With this said when a feedstock has a higher moisture and/or inorganic material content, the required plasma heating power from the plasma arc increases. Simply put, waste streams with 30% moisture content vs. ones with 10% moisture require more plasma-arc power (i.e. more electricity) to ensure a complete destruction of the waste feedstock.

For example, here is a representative composition for medical waste treatment (infectious red bag) in Asia, reflecting a moisture content of 18%.

Medical Waste Treatment Composition
% by wt
CARBON 36.780%
OXYGEN 25.880%
SULFUR 0.190%
WATER 18.000%
METALS 1.835%
TOTAL 100.000%


Based on modeling exercises and experience, the plasma-arc power required in a PTDR-100 system is 80 kWe (based on 75% electrical-to-thermal efficiency). This plasma-arc power is required to vaporize the moisture required for medical waste treatment.

Now, here is a representative composition for medical waste treatment from the United States, reflecting a moisture content of 8.4% (we have been told the differences between US and Asia are related to how the medical waste is ultimately sorted).

Medical Waste Treatment Composition
% by wt
CARBON 46.390%
OXYGEN 25.880%
SULFUR 0.191%
WATER 8.400%
METALS 1.835%
TOTAL 100.000%


Based on modeling exercises and experience, the required plasma-arc power required in a PTDR-100 system is under 5 kWe (based on 75% electrical-to-thermal efficiency).

The medical waste treatment streams are largely the same except for the moisture content; however the required plasma-arc plasma gasification power is reduced by over 93%!

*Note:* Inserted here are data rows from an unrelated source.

(** X7. [dvs_advance] and [dvs_correct] stay inside the array exactly when
    it holds at least [N] particles (for [N <= 0] they do nothing); with a
    shorter array they read past its end. *)
Theorem integrator_defined (N : Z) ps (dt : T) :
  (dvs_advance N ps dt <> None <-> (N <= Z.of_nat (length ps))%Z) /\
  (dvs_correct N ps dt <> None <-> (N <= Z.of_nat (length ps))%Z).
Proof. split; apply pointwise_loop_defined. Qed.

(** X8. [dvs_advance] on an array of at least [N] particles returns an array
    of the same length; it leaves every [next] as it was, sets the
    acceleration of the particles before [N] to zero, and does not touch
    the particles from [N] on. *)
Theorem advance_frame (N : Z) ps (dt : T) :
  (N <= Z.of_nat (length ps))%Z ->
  exists ps',
    dvs_advance N ps dt = Some ps' /\
    length ps' = length ps /\
    forall k p, get ps k = Some p ->
      exists p',
        get ps' k = Some p' /\ next p' = next p /\
        ((k < N)%Z -> a p' = VEC_ZERO) /\ ((N <= k)%Z -> p' = p).
Proof.
  intros HN.
  destruct (pointwise_loop_get (advance_particle dt) ps N HN)
    as (ps' & Hrun & Hlen & Hget).
  exists ps'. split; [exact Hrun|]. split; [exact Hlen|].
  intros k p Hk. rewrite (Hget k p Hk).
  eexists. split; [reflexivity|].
  destruct (Z.ltb_spec k N); (split; [reflexivity|]);
    (split; [intros; try reflexivity; lia|intros; try reflexivity; lia]).
Qed.

(** X9. [dvs_correct] on an array of at least [N] particles returns an array
    of the same length; it changes nothing but velocities: every position,
    acceleration and [next] is as it was, and so are the particles from [N]
    on. *)
Theorem correct_frame (N : Z) ps (dt : T) :
  (N <= Z.of_nat (length ps))%Z ->
  exists ps',
    dvs_correct N ps dt = Some ps' /\
    length ps' = length ps /\
    forall k p, get ps k = Some p ->
      exists p',
        get ps' k = Some p' /\
        r p' = r p /\ a p' = a p /\ next p' = next p /\
        ((N <= k)%Z -> p' = p).
Proof.
  intros HN.
  destruct (pointwise_loop_get (correct_particle dt) ps N HN)
    as (ps' & Hrun & Hlen & Hget).
  exists ps'. split; [exact Hrun|]. split; [exact Hlen|].
  intros k p Hk. rewrite (Hget k p Hk).
  eexists. split; [reflexivity|].
  destruct (Z.ltb_spec k N); repeat (split; [reflexivity|]);
    intros; try reflexivity; lia.
Qed.

End IntegratorFrame.

Lemma advance_frame_witness :
  exists ps',
    dvs_advance 1 two_antipodes 1%float = Some ps' /\
    length ps' = 2%nat.
Proof.
  destruct (advance_frame 1 two_antipodes 1%float) as (ps' & Hrun & Hlen & _).
  - simpl. lia.
  - exists ps'. split; [exact Hrun|exact Hlen].
Defined.

Lemma correct_frame_witness :
  exists ps',
    dvs_correct 1 two_antipodes 1%float = Some ps' /\
    length ps' = 2%nat.
Proof.
  destruct (correct_frame 1 two_antipodes 1%float) as (ps' & Hrun & Hlen & _).
  - simpl. lia.
  - exists ps'. split; [exact Hrun|exact Hlen].
Defined.

Section RealSteps.

Local Open Scope R_scope.
Implicit Types (p : Particle R) (ps : list (Particle R)).

Lemma advance_particle_velocity (dt : R) p :
  dt <> 0 ->
  vec_sclr dt (v (advance_particle dt p)) =
  vec_sub (r (advance_particle dt p)) (r p).
Proof.
  intros Hdt. destruct p as [[rx ry rz] [vx vy vz] [ax ay az] n].
  unfold advance_particle, kicked_v, vec_sclr, vec_sub, vec_inc, vec_add.
  cbn [r v a x y z set_r set_v set_a].
  set (lam := rattle_lambda _ _).
  cbn [sadd ssub smul sdiv lit_half real_scalar].
  f_equal; field; exact Hdt.
Qed.

Lemma advance_particle_hemisphere (dt : R) p :
  vec_magnitude2 (r p) = 1 ->
  vec_dot (r p) (r (advance_particle dt p)) =
  sqrt (rattle_discriminant (r p) (predicted_r dt p)).
Proof.
  intros Hr. rewrite advance_particle_position.
  unfold rattle_lambda. cbn [ssqrt real_scalar].
  set (D := sqrt _). clearbody D. set (r1 := predicted_r dt p) in *.
  unfold vec_magnitude2 in Hr.
  destruct (r p) as [rx ry rz], r1 as [px py pz].
  unfold vec_dot, vec_add, vec_sclr in *.
  cbn [x y z sadd ssub smul sneg real_scalar] in *.
  transitivity ((rx * px + ry * py + rz * pz)
                + (- (rx * px + ry * py + rz * pz) + D)
                  * (rx * rx + ry * ry + rz * rz)); [ring|].
  rewrite Hr. ring.
Qed.

Lemma get_In {A : Type} (l : list A) (k : Z) (e : A) :
  get l k = Some e -> In e l.
Proof.
  unfold get. destruct (k <? 0)%Z; [discriminate|]. apply nth_error_In.
Qed.

(** X10. In exact arithmetic, for [dt <> 0], the velocity that [dvs_advance]
    leaves in a particle is its displacement over the time step:
    [dt * v' = r' - r]. *)
Theorem advance_velocity_is_displacement (N : Z) ps (dt : R) :
  dt <> 0 -> (N <= Z.of_nat (length ps))%Z ->
  exists ps',
    dvs_advance N ps dt = Some ps' /\
    forall i p p', (0 <= i < N)%Z -> get ps i = Some p ->
      get ps' i = Some p' ->
      vec_sclr dt (v p') = vec_sub (r p') (r p).
Proof.
  intros Hdt HN.
  destruct (pointwise_loop_get (advance_particle dt) ps N HN)
    as (ps' & Hrun & _ & Hget).
  exists ps'. split; [exact Hrun|]. intros i p p' Hi Hp Hp'.
  rewrite (Hget i p Hp) in Hp'.
  destruct (Z.ltb_spec i N); [|lia]. injection Hp' as <-.
  now apply advance_particle_velocity.
Qed.

(** X11. In exact arithmetic, for particles on the unit sphere and a step
    for which the discriminant [1 - |r1|^2 + (r . r1)^2] of each predicted
    position [r1] is not negative, the position [r'] that [dvs_advance]
    gives a particle satisfies [r . r' = sqrt (1 - |r1|^2 + (r . r1)^2)]:
    of the two roots the code takes the one that leaves the particle in
    the hemisphere around its old position, [r . r' >= 0], and
    [(r . r')^2] is the discriminant. *)
Theorem advance_same_hemisphere (N : Z) ps (dt : R) :
  (N <= Z.of_nat (length ps))%Z ->
  Forall (fun p => vec_norm (r p) = 1) ps ->
  Forall (fun p => 0 <= rattle_discriminant (r p) (predicted_r dt p)) ps ->
  exists ps',
    dvs_advance N ps dt = Some ps' /\
    forall i p p', (0 <= i < N)%Z -> get ps i = Some p ->
      get ps' i = Some p' ->
      vec_dot (r p) (r p') =
        sqrt (rattle_discriminant (r p) (predicted_r dt p)) /\
      0 <= vec_dot (r p) (r p') /\
      vec_dot (r p) (r p') * vec_dot (r p) (r p') =
        rattle_discriminant (r p) (predicted_r dt p).
Proof.
  intros HN Hs Hd.
  destruct (pointwise_loop_get (advance_particle dt) ps N HN)
    as (ps' & Hrun & _ & Hget).
  exists ps'. split; [exact Hrun|]. intros i p p' Hi Hp Hp'.
  rewrite (Hget i p Hp) in Hp'.
  destruct (Z.ltb_spec i N); [|lia]. injection Hp' as <-.
  rewrite Forall_forall in Hs, Hd.
  assert (Hr : vec_magnitude2 (r p) = 1).
  { apply vec_norm_one. apply Hs. apply (get_In _ _ _ Hp). }
  rewrite (advance_particle_hemisphere dt p Hr).
  split; [reflexivity|]. split; [apply sqrt_pos|].
  apply sqrt_sqrt. apply Hd. apply (get_In _ _ _ Hp).
Qed.

Lemma advance_particle_rest (dt : R) p :
  vec_norm (r p) = 1 -> v p = VEC_ZERO -> a p = VEC_ZERO ->
  advance_particle dt p = p.
Proof.
  intros Hr Hv Ha. apply vec_norm_one in Hr.
  destruct p as [[rx ry rz] pv pa n]. cbn [r v a] in *. subst pv pa.
  unfold vec_magnitude2, vec_dot in Hr. cbn [x y z smul sadd real_scalar] in Hr.
  assert (E : forall c, c * (rx * rx + ry * ry + rz * rz) = c)
    by (intros c; rewrite Hr; ring).
  unfold advance_particle, rattle_lambda, rattle_discriminant, kicked_v,
    vec_inc, vec_add, vec_sclr, vec_dot, VEC_ZERO, lit_zero, lit_one.
  cbn [r v a next x y z set_r set_v set_a sadd ssub smul sdiv sneg ssqrt
       of_long lit_half real_scalar].
  match goal with
  | |- context [sqrt ?e] =>
      replace e with
        (1 - 1 * (rx * rx + ry * ry + rz * rz)
         + (1 * (rx * rx + ry * ry + rz * rz))
           * (rx * rx + ry * ry + rz * rz)) by ring
  end.
  rewrite !E. replace (1 - 1 + 1) with 1 by ring. rewrite sqrt_1.
  unfold set_v, set_r, set_a. cbn [r v a next].
  f_equal; f_equal; unfold Rdiv.
  - transitivity (rx + (rx - rx * (rx * rx + ry * ry + rz * rz))); [ring|].
    rewrite E. ring.
  - transitivity (ry + (ry - ry * (rx * rx + ry * ry + rz * rz))); [ring|].
    rewrite E. ring.
  - transitivity (rz + (rz - rz * (rx * rx + ry * ry + rz * rz))); [ring|].
    rewrite E. ring.
  - transitivity ((/ dt * rx)
                  * (1 - 1 * (rx * rx + ry * ry + rz * rz))); [ring|].
    rewrite E. ring.
  - transitivity ((/ dt * ry)
                  * (1 - 1 * (rx * rx + ry * ry + rz * rz))); [ring|].
    rewrite E. ring.
  - transitivity ((/ dt * rz)
                  * (1 - 1 * (rx * rx + ry * ry + rz * rz))); [ring|].
    rewrite E. ring.
Qed.

Lemma correct_particle_tangent (dt : R) p :
  a p = VEC_ZERO -> vec_dot (r p) (v p) = 0 -> correct_particle dt p = p.
Proof.
  intros Ha Ht. destruct p as [[rx ry rz] [vx vy vz] pa n].
  cbn [r v a] in *. subst pa.
  unfold vec_dot in Ht. cbn [x y z smul sadd real_scalar] in Ht.
  unfold correct_particle, set_v, vec_inc, vec_add, vec_sclr, vec_dot,
    VEC_ZERO, lit_zero.
  cbn [r v a next x y z sadd smul sneg of_long lit_half real_scalar].
  replace ((vx + / 2 * dt * 0) * rx + (vy + / 2 * dt * 0) * ry
           + (vz + / 2 * dt * 0) * rz)
    with (rx * vx + ry * vy + rz * vz) by ring.
  rewrite Ht. f_equal; f_equal; ring.
Qed.

(** X12. In exact arithmetic, for [dt <> 0], particles that rest on the unit
    sphere without acceleration stay as they are: such an array is what
    [dvs_advance] returns for it, and what [dvs_correct] returns for it. *)
Theorem rest_is_fixed_point (N : Z) ps (dt : R) :
  dt <> 0 ->
  (N <= Z.of_nat (length ps))%Z ->
  Forall (fun p => vec_norm (r p) = 1 /\ v p = VEC_ZERO /\ a p = VEC_ZERO)
    ps ->
  dvs_advance N ps dt = Some ps /\ dvs_correct N ps dt = Some ps.
Proof.
  intros _ HN Hps. unfold dvs_advance, dvs_correct.
  rewrite !pointwise_loop by exact HN. split; f_equal; apply map_fixed.
  - revert Hps. apply Forall_impl. intros p (H1 & H2 & H3).
    now apply advance_particle_rest.
  - revert Hps. apply Forall_impl. intros p (H1 & H2 & H3).
    apply correct_particle_tangent; [exact H3|]. rewrite H2.
    unfold vec_dot, VEC_ZERO, lit_zero.
    cbn [x y z sadd smul of_long real_scalar]. ring.
Qed.

(** X13. In exact arithmetic, for particles on the unit sphere without
    acceleration, [dvs_correct] is a projection: a second call returns the
    result of the first unchanged. *)
Theorem correct_is_projection (N : Z) ps (dt : R) :
  (N <= Z.of_nat (length ps))%Z ->
  Forall (fun p => vec_norm (r p) = 1 /\ a p = VEC_ZERO) ps ->
  exists ps',
    dvs_correct N ps dt = Some ps' /\ dvs_correct N ps' dt = Some ps'.
Proof.
  intros HN Hps. unfold dvs_correct.
  rewrite pointwise_loop by exact HN. eexists. split; [reflexivity|].
  set (n := Z.to_nat N).
  assert (Hf : firstn n (map (correct_particle dt) (firstn n ps)
                         ++ skipn n ps)
               = map (correct_particle dt) (firstn n ps)).
  { rewrite firstn_app, length_map, length_firstn.
    replace (n - Nat.min n (length ps))%nat with 0%nat by lia.
    cbn [firstn]. rewrite app_nil_r. apply firstn_all2.
    rewrite length_map, length_firstn. lia. }
  rewrite pointwise_loop
    by (rewrite length_app, length_map, length_firstn, length_skipn; lia).
  f_equal. apply map_fixed_firstn. fold n. rewrite Hf.
  apply Forall_map.
  rewrite <- (firstn_skipn n ps) in Hps. apply Forall_app in Hps as [H1 _].
  revert H1. apply Forall_impl. intros p [Hr Ha].
  apply correct_particle_tangent; [exact Ha|].
  apply vec_norm_one in Hr. apply (rattle_v_tangent (r p) _ Hr).
Qed.

End RealSteps.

An important reminder, plasma gasification is a thermal chemical conversion process designed to optimize the conversion of waste into the syngas. The chemical reactions take place under oxygen starved conditions. The ratio of oxygen molecules to carbon molecules can be less than one in a plasma gasification reactor (sometimes a stoichiometric amount of oxygen to achieve pyrolysis).

The following simplified chemical conversion formulas describe some of the thermo-chemical processes that are typically occurring in gasification.

Equation 1 C (fuel) + O2 →CO2 + heat (exothermic)
Equation 2 C + H2O (steam) → CO + H2 (exothermic)
Equation 3 C + CO2 → 2CO (exothermic)
Equation 4 C + 2H2 → CH4 (exothermic)
Equation 5 CO + H2O → CO2 + H2 (exothermic)
Equation 6 CO + 3H2 → CH4 + H2O (exothermic)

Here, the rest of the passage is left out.